The festival is one of the world's largest international gatherings. It is too large to satisfy the restless crowds and their hopes for great movies, big bucks or an invitation to the right party. And so there are three coexisting subfestivals. On the one hand, Cannes is a glutton's banquet of world cinema: some 350 movies unspooling at all hours in more than a dozen theaters. On the other, it is a showplace and marketplace for the industry's producers, distributors and exhibitors, from Hollywood moguls to Hong Kong porn merchants. And on the third hand — the one in your pocket: Cannes also attracts Europe's most expert pickpockets — the festival is a gilded airstrip for the jet set. The three groups can busy themselves 20 hours a day and rarely cross paths or interests.

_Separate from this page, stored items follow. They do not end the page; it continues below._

(* ===== verification/MmuDemo.v ===== *)
(** A small machine with page tables, and the theorems on the virtual memory
    manager applied to it: the hypotheses of each theorem hold there. *)

From S2P Require Import Prelude Kernel KList State Paging Frame FrameSpec FrameRefine FrameMark Demo.
From S2P Require Import PagingWf Mmu MmuWalk MmuSpec MmuMap MmuBoot.

Open Scope Z_scope.

(** ** The machine *)

(** The root at 1 MB, then the table and the directory that map the first two
    megabytes at [KERNEL_VIRT]. *)
Definition vm_pml4 : Z := 0x100000.
Definition vm_pdpt : Z := 0x101000.
Definition vm_pd : Z := 0x102000.
Definition vm_ram : Z → Z := λ a,
  if a =? vm_pml4 + 8 * 511 then table_entry vm_pdpt else
  if a =? vm_pml4 + 8 * MMU_RE then table_entry vm_pml4 else
  if a =? vm_pdpt then table_entry vm_pd else
  if a =? vm_pdpt + 8 * 510 then table_entry vm_pd else
  if a =? vm_pd then big_entry 0 else 0.

(** The frames the direct map reaches. *)
Definition vm_direct (f : Z) : Prop := frame_ok f ∧ f + 4096 <= 2 ^ 21.

(** Eight pages; page 7 stands for the root. [l] is the allocator's state. *)
Definition vm_state (l : kstate) : kstate :=
  let root := page_at demo_base 7 in
  put_ram vm_ram (put_cr3 vm_pml4 (put_PML4 root
    (put_store (<[root := Page vm_pml4 0 pml4_window 0]> (store l)) l))).

Definition vm_empty : kstate := vm_state (demo_state 8).
Definition vm : kstate := vm_state (final (page_mark_range 4096 (4 * 4096) P_FREE (demo_state 8))).
Definition vm_free : list Z := [0x1040; 0x1080; 0x10C0; 0x1100].

Lemma vm_frames : frame_ok vm_pml4 ∧ frame_ok vm_pdpt ∧ frame_ok vm_pd.
Proof. repeat split; vm_compute; congruence. Qed.

Lemma vm_NoDup : NoDup [0; vm_pml4; vm_pdpt; vm_pd].
Proof. by apply (bool_decide_unpack _). Qed.

Lemma vm_tables : boot_tables vm_ram vm_pml4 vm_pdpt vm_pd 1.
Proof.
  split_and!; [done..|]. intros k Hk. assert (k = 0) as -> by lia. done.
Qed.

Lemma vm_ram_outside a :
  ¬ boot_slot vm_pml4 vm_pdpt vm_pd 0 1 a → vm_ram a = 0.
Proof.
  intros Ha. unfold vm_ram. change (PDPTE 0) with 0 in Ha. unfold boot_slot in Ha.
  repeat match goal with |- context [if a =? ?b then _ else _] =>
    destruct (Z.eqb_spec a b) as [->|]; [exfalso; apply Ha|] end; [tauto..| |done].
  right; right; right; right. exists 0. split; [lia|done].
Qed.

Lemma vm_wf : pt_wf vm_ram vm_pml4 (boot_level vm_pml4 vm_pdpt vm_pd).
Proof.
  destruct vm_frames as (? & ? & ?).
  apply (boot_wf _ _ vm_pdpt vm_pd 0 1); [done..|apply vm_NoDup|lia|apply vm_tables|done|].
  intros f i _ _ Hs. by rewrite vm_ram_outside.
Qed.

Lemma vm_window f : vm_direct f → window vm_ram vm_pml4 (P2V f) f.
Proof.
  intros [Hf Hb]. destruct vm_frames as (? & ? & ?).
  apply (boot_window _ _ vm_pdpt vm_pd 1); [done..|lia|apply vm_tables|done|lia].
Qed.

Lemma vm_ram_low a : 0 <= a < vm_pml4 → vm_ram a = 0.
Proof.
  intros Ha. unfold vm_pml4 in Ha. apply vm_ram_outside. unfold boot_slot, vm_pml4, vm_pdpt, vm_pd, MMU_RE.
  change (PDPTE 0) with 0. intros [?|[?|[?|[?|(k & ? & ?)]]]]; lia.
Qed.

(** A frame below the tables is blank. *)
Lemma vm_blank a : a mod 4096 = 0 → 0 < a → a + 4096 <= vm_pml4 →
  blank vm_direct vm_ram (boot_level vm_pml4 vm_pdpt vm_pd) a.
Proof.
  unfold vm_pml4. intros Ha Hz Hb. split_and!; [split; [done|lia]|lia| | |].
  - unfold boot_level, vm_pml4, vm_pdpt, vm_pd.
    by rewrite !(proj2 (Z.eqb_neq a _)) by lia.
  - intros i Hi. by rewrite vm_ram_low by (unfold vm_pml4; lia).
  - split; [split; [done|lia]|lia].
Qed.

(** The invariant holds in a state of the machine whose free pages are ordinary
    pages of the array. *)
Lemma vm_paged l P :
  repr (vm_state l) P → page_lock l = false →
  Forall (λ p, frame_of (vm_state l) p mod 4096 = 0 ∧ 0 < frame_of (vm_state l) p ∧
    frame_of (vm_state l) p + 4096 <= vm_pml4 ∧ p ≠ page_at demo_base 7) (free_pool P) →
  NoDup (frame_of (vm_state l) <$> free_pool P) →
  paged vm_direct (vm_state l) P (boot_level vm_pml4 vm_pdpt vm_pd) (length (free_pool P)).
Proof.
  intros R Hl Hf Hnd. rewrite Forall_forall in Hf. split.
  - done.
  - done.
  - apply vm_wf.
  - cbn [PML4 store vm_state put_ram put_cr3 put_PML4 put_store].
    split; [done|]. split; [intros Hin; by destruct (Hf _ Hin) as (_ & _ & _ & ?)|].
    eexists. split; [by apply lookup_insert_eq|done].
  - intros f Hlf Hr. destruct (boot_level_inv _ _ _ f Hlf) as [[-> _]|[[-> _]|[-> _]]]; [done|..];
      (split; [apply vm_frames|by vm_compute]).
  - intros f Hd. split; [apply Hd|by apply vm_window].
  - done.
  - intros p Hp. rewrite firstn_all in Hp. destruct (Hf _ Hp) as (? & ? & ? & _). by apply vm_blank.
  - intros p q Hp Hq. apply list_elem_of_lookup in Hp as [i Hi], Hq as [j Hj].
    intros E. assert (i = j) as <-; [|congruence].
    eapply NoDup_lookup; [exact Hnd|by rewrite list_lookup_fmap, Hi|].
    by rewrite list_lookup_fmap, Hj, E.
Qed.

Ltac vm_paged_tac :=
  apply (vm_paged _ (Pools vm_free [] []));
  [ demo_repr | done
  | apply (bool_decide_unpack _); vm_compute; reflexivity
  | apply (bool_decide_unpack _); vm_compute; reflexivity ].

Lemma vm_ok : paged vm_direct vm (Pools vm_free [] []) (boot_level vm_pml4 vm_pdpt vm_pd) 4.
Proof. vm_paged_tac. Qed.

Lemma vm_empty_ok : paged vm_direct vm_empty (Pools [] [] []) (boot_level vm_pml4 vm_pdpt vm_pd) 0.
Proof. apply (vm_paged _ (Pools [] [] [])); [demo_repr|done|constructor|constructor]. Qed.

(** An address in the lower half that nothing maps. *)
Definition vm_addr : Z := 0x40001000.

Lemma vm_addr_unmapped : dir_slot (ram vm) (cr3 vm) vm_addr = None.
Proof. by vm_compute. Qed.

Lemma vm_addr_small : small vm vm_addr.
Proof. intros d. by rewrite vm_addr_unmapped. Qed.

Lemma vm_addr_guarded : guarded vm_direct vm vm_addr.
Proof. intros f i a _ _. by rewrite leaf_slot_eq, vm_addr_unmapped. Qed.

(** ** The theorems, applied *)

Lemma mmu_map_page_maps_witness :
  returns (mmu_map_page 0x1180 vm_addr 3) vm (λ _ s', ∃ P' lv' a,
    paged vm_direct s' P' lv' 1 ∧ page_mapped vm 0x1180 vm_addr 3 (Page 0x6000 0 0 0) s' a ∧
    ∀ o, 0 <= o < 4096 → translate (ram s') (cr3 s') (vm_addr + o) = Some (0x6000 + o)).
Proof.
  apply (mmu_map_page_maps vm_direct 1 vm (Pools vm_free [] []) (boot_level vm_pml4 vm_pdpt vm_pd)
    0x1180 (Page 0x6000 0 0 0) vm_addr 3 vm_ok).
  - vm_compute. discriminate.
  - apply vm_addr_guarded.
  - apply vm_addr_small.
  - discriminate.
  - vm_compute. discriminate.
  - vm_compute. reflexivity.
  - reflexivity.
  - reflexivity.
  - reflexivity.
  - cbn. lia.
  - lia.
  - reflexivity.
Defined.

Lemma mmu_map_page_large_witness :
  returns (mmu_map_page 0x1180 KERNEL_VIRT 3) vm (λ _ s', ∃ P' lv',
    paged vm_direct s' P' lv' 1 ∧ free_pool P' ⊆ vm_free ∧
    (data <$> store s' !! 0x1180) = Some 0 ∧
    ∀ va pa, mapped (ram vm) (cr3 vm) va pa → mapped (ram s') (cr3 s') va pa).
Proof.
  apply (mmu_map_page_large vm_direct 1 vm (Pools vm_free [] []) (boot_level vm_pml4 vm_pdpt vm_pd)
    0x1180 (Page 0x6000 0 0 0) KERNEL_VIRT 3 vm_pd vm_ok);
    try (vm_compute; reflexivity); try (vm_compute; discriminate).
Defined.

Lemma mmu_req_page_maps_witness :
  returns (mmu_req_page 0x40001234 3) vm (λ q s', ∃ P'' lv',
    q = 0x1040 ∧ paged vm_direct s' P'' lv' 0 ∧ (data <$> store s' !! 0x1040) = Some vm_addr ∧
    translate (ram s') (cr3 s') 0x40001234 = Some 0x1234 ∧
    returns (mmu_virt_to_phys 0x40001234) s' (λ ve _, ve = (0x1003, 0))).
Proof.
  apply (mmu_req_page_maps vm_direct 0 vm (Pools vm_free [] []) (boot_level vm_pml4 vm_pdpt vm_pd)
    0x1040 (Pools [0x1080; 0x10C0; 0x1100] [0x1040] [0x1040]) 0x40001234 3 vm_ok).
  - vm_compute. discriminate.
  - apply vm_addr_guarded.
  - apply vm_addr_small.
  - reflexivity.
  - lia.
  - reflexivity.
  - lia.
  - reflexivity.
Defined.

Lemma mmu_req_page_out_of_memory_witness : faults (mmu_req_page vm_addr 3) vm_empty NullDeref.
Proof.
  apply (mmu_req_page_out_of_memory vm_direct 0 vm_empty (Pools [] [] [])
    (boot_level vm_pml4 vm_pdpt vm_pd) vm_addr 3 vm_empty_ok). reflexivity.
Defined.

Lemma mmu_req_page_leaks_witness :
  returns (mmu_req_page KERNEL_VIRT 3) vm (λ q s', ∃ P'' lv',
    q = 0 ∧ paged vm_direct s' P'' lv' 0 ∧ (0x1040 ∉ free_pool P'') ∧
    (data <$> store s' !! 0x1040) = Some 0).
Proof.
  apply (mmu_req_page_leaks vm_direct 0 vm (Pools vm_free [] []) (boot_level vm_pml4 vm_pdpt vm_pd)
    0x1040 (Pools [0x1080; 0x10C0; 0x1100] [0x1040] [0x1040]) KERNEL_VIRT 3 vm_pd vm_ok);
    try (vm_compute; reflexivity); try (vm_compute; discriminate).
Defined.

Lemma mmu_virt_to_phys_spec_witness :
  returns (mmu_virt_to_phys KERNEL_VIRT) vm (λ ve s',
    s' = vm ∧ ve = walk_entry vm_ram vm_pml4 KERNEL_VIRT) ∧
  walk_entry vm_ram vm_pml4 KERNEL_VIRT = (0x83, 0) ∧
  walk_entry vm_ram vm_pml4 vm_addr = (0, 4) ∧
  walk_entry vm_ram vm_pml4 (KERNEL_VIRT + 0x40000000) = (0, 3) ∧
  walk_entry vm_ram vm_pml4 (KERNEL_VIRT + 0x200000) = (0, 2).
Proof.
  split; [|vm_compute; auto].
  apply (mmu_virt_to_phys_spec vm (boot_level vm_pml4 vm_pdpt vm_pd)); [apply vm_wf|].
  vm_compute. discriminate.
Defined.

Lemma mmu_virt_to_phys_mapped_witness :
  translate vm_ram vm_pml4 KERNEL_VIRT = Some (entry_addr 0x83 + KERNEL_VIRT mod 2 ^ 12) ∨
  (large 0x83 = true ∧ translate vm_ram vm_pml4 KERNEL_VIRT =
     Some (Z.land 0x83 0x000FFFFFFFE00000 + KERNEL_VIRT mod 2 ^ 21)).
Proof.
  apply (mmu_virt_to_phys_mapped vm (boot_level vm_pml4 vm_pdpt vm_pd) KERNEL_VIRT 0x83).
  - apply vm_wf.
  - vm_compute. discriminate.
  - reflexivity.
  - reflexivity.
  - vm_compute. reflexivity.
Defined.

(** ** Page tables are not cleared *)

(** The machine, with a word left in the third free page: what was in its
    page when it was freed. *)
Definition stale_vm : kstate := put_ram (ram_set (ram vm) (0x3000 + 8 * 5) 0x200007) vm.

In the 2,500-seat theater of the Palais des Festivals, where the two dozen official selections are shown, film buffs file in at 1 in the morning for Hans-Jürgen Syberberg's rendering of Wagner's Parsifal. Nearly five hours later they stagger out into the dawn's hazy light, exhausted and exhilarated. In midafternoon, Menahem Golan, the Israeli producer who now heads his own distribution company, sits on a teeming Carlton terrace flanked by Stalin-era-size posters of his stars: Faye Dunaway, Robert Mitchum, Brooke Shields, Lou Ferrigno. "I have sold a million dollars in film rights each day at Cannes," Golan purrs, but "I did better last month at the American Film Market in Los Angeles." Night falls, and for the assiduous epicure, hopes rise: before long he may be amid sparkling silverware and sleek brown shoulders at a dinner party Harold Robbins is throwing for Pia Zadora, the star of a new movie made from his novel Lonely Lady—and one of the year's show-off starlets for photographers. The experiences of one party provide conversational fodder for the next. "Loved Inchon," said one professional gadfly the day after the $45 million movie financed by Sun Myung Moon premiered to near unanimous pans. "Inchon the movie?" asked an incredulous colleague. "No," the gadfly replied. "Inchon the dinner."